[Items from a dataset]

(** [static_cast<uint8_t>(MessageType)] *)
Definition u8_of_MessageType (t : MessageType) : Z :=
  match t with
  | MT_Register => 1
  | MT_Message => 2
  | MT_Reply => 3
  | MT_Ack => 4
  | MT_Unregister => 5
  | MT_other v => v
  end.

Definition FlagNone : Z := 0.
Definition FlagNeedsReply : Z := Z.shiftl 1 0.
Definition FlagNeedsAck : Z := Z.shiftl 1 1.

Record Message : Type := mkMessage {
  type_ : MessageType;
  flags_ : Z;
  correlation_id_ : Z;
  sender_ : string;
  destination_ : string;
  payload_ : list byte;
}.

#[export] Instance Message_eq_dec : EqDecision Message.
Proof. solve_decision. Defined.

Lemma Message_eta m :
  mkMessage (type_ m) (flags_ m) (correlation_id_ m) (sender_ m) (destination_ m)
    (payload_ m) = m.
Proof. by destruct m. Qed.

(** [Message() = default] *)
Definition Message_default : Message :=
  mkMessage MT_Message FlagNone 0 EmptyString EmptyString [].

Definition SetType (t : MessageType) (m : Message) : Message :=
  mkMessage t (flags_ m) (correlation_id_ m) (sender_ m) (destination_ m) (payload_ m).
Definition SetFlags (f : Z) (m : Message) : Message :=
  mkMessage (type_ m) f (correlation_id_ m) (sender_ m) (destination_ m) (payload_ m).
Definition SetCorrelationId (c : Z) (m : Message) : Message :=
  mkMessage (type_ m) (flags_ m) c (sender_ m) (destination_ m) (payload_ m).
Definition SetSender (s : string) (m : Message) : Message :=
  mkMessage (type_ m) (flags_ m) (correlation_id_ m) s (destination_ m) (payload_ m).
Definition SetDestination (d : string) (m : Message) : Message :=
  mkMessage (type_ m) (flags_ m) (correlation_id_ m) (sender_ m) d (payload_ m).
Definition SetPayload (p : list byte) (m : Message) : Message :=
  mkMessage (type_ m) (flags_ m) (correlation_id_ m) (sender_ m) (destination_ m) p.

(** ** Flags *)
Definition HasFlag (m : Message) (flag : Z) : bool :=
  negb (Z.land (flags_ m) flag =? 0).
Definition SetFlag (flag : Z) (m : Message) : Message :=
  SetFlags (u8 (Z.lor (flags_ m) flag)) m.
(** [flags_ &= ~flag]: [~] acts on the promoted [int]. *)
Definition ClearFlag (flag : Z) (m : Message) : Message :=
  SetFlags (u8 (Z.land (flags_ m) (Z.lnot flag))) m.
Definition NeedsReply (m : Message) : bool := HasFlag m FlagNeedsReply.
Definition SetNeedsReply (value : bool) (m : Message) : Message :=
  if value then SetFlag FlagNeedsReply m else ClearFlag FlagNeedsReply m.
Definition NeedsAck (m : Message) : bool := HasFlag m FlagNeedsAck.
Definition SetNeedsAck (value : bool) (m : Message) : Message :=
  if value then SetFlag FlagNeedsAck m else ClearFlag FlagNeedsAck m.

(** ** Serialization *)
Definition PROTOCOL_VERSION : Z := 1.
Definition HEADER_SIZE : Z := 15.

Definition HostToNetwork16 (e : endian) (host : Z) : Z := htons e host.
Definition NetworkToHost16 (e : endian) (net : Z) : Z := ntohs e net.
Definition HostToNetwork64 (host : Z) : Z := bswap 8 host.
Definition NetworkToHost64 (net : Z) : Z := bswap 8 net.

Definition Serialize (e : endian) (m : Message) : result (list byte) :=
  if 255 <? str_size (sender_ m) then
    Throw (runtime_error "Sender name too long (max 255 bytes)")
  else if 255 <? str_size (destination_ m) then
    Throw (runtime_error "Destination name too long (max 255 bytes)")
  else if 65535 <? Z.of_nat (length (payload_ m)) then
    Throw (runtime_error "Payload too large (max 65535 bytes)")
  else
    let buffer := [byte_of_Z PROTOCOL_VERSION] in
    let buffer := buffer ++ [byte_of_Z (u8_of_MessageType (type_ m))] in
    let buffer := buffer ++ [byte_of_Z (flags_ m)] in
    let net_corr := HostToNetwork64 (correlation_id_ m) in
    let buffer := buffer ++ mem_bytes e 8 net_corr in
    let buffer := buffer ++ [byte_of_Z (str_size (sender_ m))] in
    let buffer := buffer ++ [byte_of_Z (str_size (destination_ m))] in
    let net_payload_len := HostToNetwork16 e (u16 (Z.of_nat (length (payload_ m)))) in
    let buffer := buffer ++ mem_bytes e 2 net_payload_len in
    let buffer := buffer ++ bytes_of_string (sender_ m) in
    let buffer := buffer ++ bytes_of_string (destination_ m) in
    let buffer := buffer ++ payload_ m in
    Ret buffer.

(** [data[i]] read as a value. *)
Definition vec_index (assertions : bool) (data : list byte) (i : nat) : result byte :=
  match nth_error data i with
  | Some b => Ret b
  | None => Stuck (if assertions then AssertionFailed else OutOfBounds)
  end.

(** [&data[i]]: with [_GLIBCXX_ASSERTIONS] the subscript itself is checked; without,
    it is pointer arithmetic, and one past the end is an address. *)
Definition vec_addr (assertions : bool) (data : list byte) (i : nat) : result nat :=
  if (i <? length data)%nat then Ret i
  else if assertions then Stuck AssertionFailed
  else if (i =? length data)%nat then Ret i
  else Stuck OutOfBounds.

(** [n] bytes read from the address [p]. *)
Definition vec_read (data : list byte) (p n : nat) : result (list byte) :=
  if (p + n <=? length data)%nat then Ret (firstn n (skipn p data))
  else Stuck OutOfBounds.

Definition Deserialize (assertions : bool) (e : endian) (data : list byte)
    : result Message :=
  if Z.of_nat (length data) <? HEADER_SIZE then
    Throw (runtime_error "Message too short")
  else
    let pos := 0%nat in
    version <-? vec_index assertions data pos ;;
    let pos := S pos in
    if negb (Z_of_byte version =? PROTOCOL_VERSION) then
      Throw (runtime_error ("Unsupported protocol version: "
                            ++ pretty (Z_of_byte version))%string)
    else
      ty <-? vec_index assertions data pos ;;
      let pos := S pos in
      fl <-? vec_index assertions data pos ;;
      let pos := S pos in
      p <-? vec_addr assertions data pos ;;
      corr <-? vec_read data p 8 ;;
      let net_corr := mem_value e corr in
      let pos := (pos + 8)%nat in
      sender_len <-? vec_index assertions data pos ;;
      let pos := S pos in
      dest_len <-? vec_index assertions data pos ;;
      let pos := S pos in
      p <-? vec_addr assertions data pos ;;
      len <-? vec_read data p 2 ;;
      let payload_len := NetworkToHost16 e (mem_value e len) in
      let pos := (pos + 2)%nat in
      if negb (Z.of_nat (length data) =?
               HEADER_SIZE + Z_of_byte sender_len + Z_of_byte dest_len + payload_len)
      then Throw (runtime_error "Message size mismatch")
      else
        p <-? vec_addr assertions data pos ;;
        sender <-? vec_read data p (Z.to_nat (Z_of_byte sender_len)) ;;
        let pos := (pos + Z.to_nat (Z_of_byte sender_len))%nat in
        p <-? vec_addr assertions data pos ;;
        dest <-? vec_read data p (Z.to_nat (Z_of_byte dest_len)) ;;
        let pos := (pos + Z.to_nat (Z_of_byte dest_len))%nat in
        payload <-? vec_read data pos (Z.to_nat payload_len) ;;
        Ret (mkMessage (MessageType_of_u8 (Z_of_byte ty)) (Z_of_byte fl)
               (NetworkToHost64 net_corr)
               (string_of_bytes sender) (string_of_bytes dest) payload).

(** ** Printing *)
Definition ToString (m : Message) : string :=
  (let type_name :=
     match type_ m with
     | MT_Register => "Register"
     | MT_Message => "Message"
     | MT_Reply => "Reply"
     | MT_Ack => "Ack"
     | MT_Unregister => "Unregister"
     | MT_other v => pretty v
     end in
   "Message{type=" ++ type_name ++ ", flags=" ++ pretty (flags_ m)
   ++ ", corr_id=" ++ pretty (correlation_id_ m)
   ++ ", sender=" ++ sender_ m ++ ", dest=" ++ destination_ m
   ++ ", payload_size=" ++ pretty (Z.of_nat (length (payload_ m))) ++ "}")%string.

(** ** Well-formed messages

    What a [Message] object can hold at all: every field in the range of its C++
    type, and an unnamed enumeration value only when no enumerator has it. *)
Definition wf_type (t : MessageType) : Prop :=
  match t with
  | MT_other v => 0 <= v < 2 ^ 8 /\ ~ 1 <= v <= 5
  | _ => True
  end.

Record wf_message (m : Message) : Prop := {
  wf_type_ : wf_type (type_ m);
  wf_flags_ : 0 <= flags_ m < 2 ^ 8;
  wf_correlation_ : 0 <= correlation_id_ m < 2 ^ 64;
}.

> WORK TO COMPLETE
Count every line in the records that holds "result" and give that count by itself.

> EXERCISE RESPONSE
5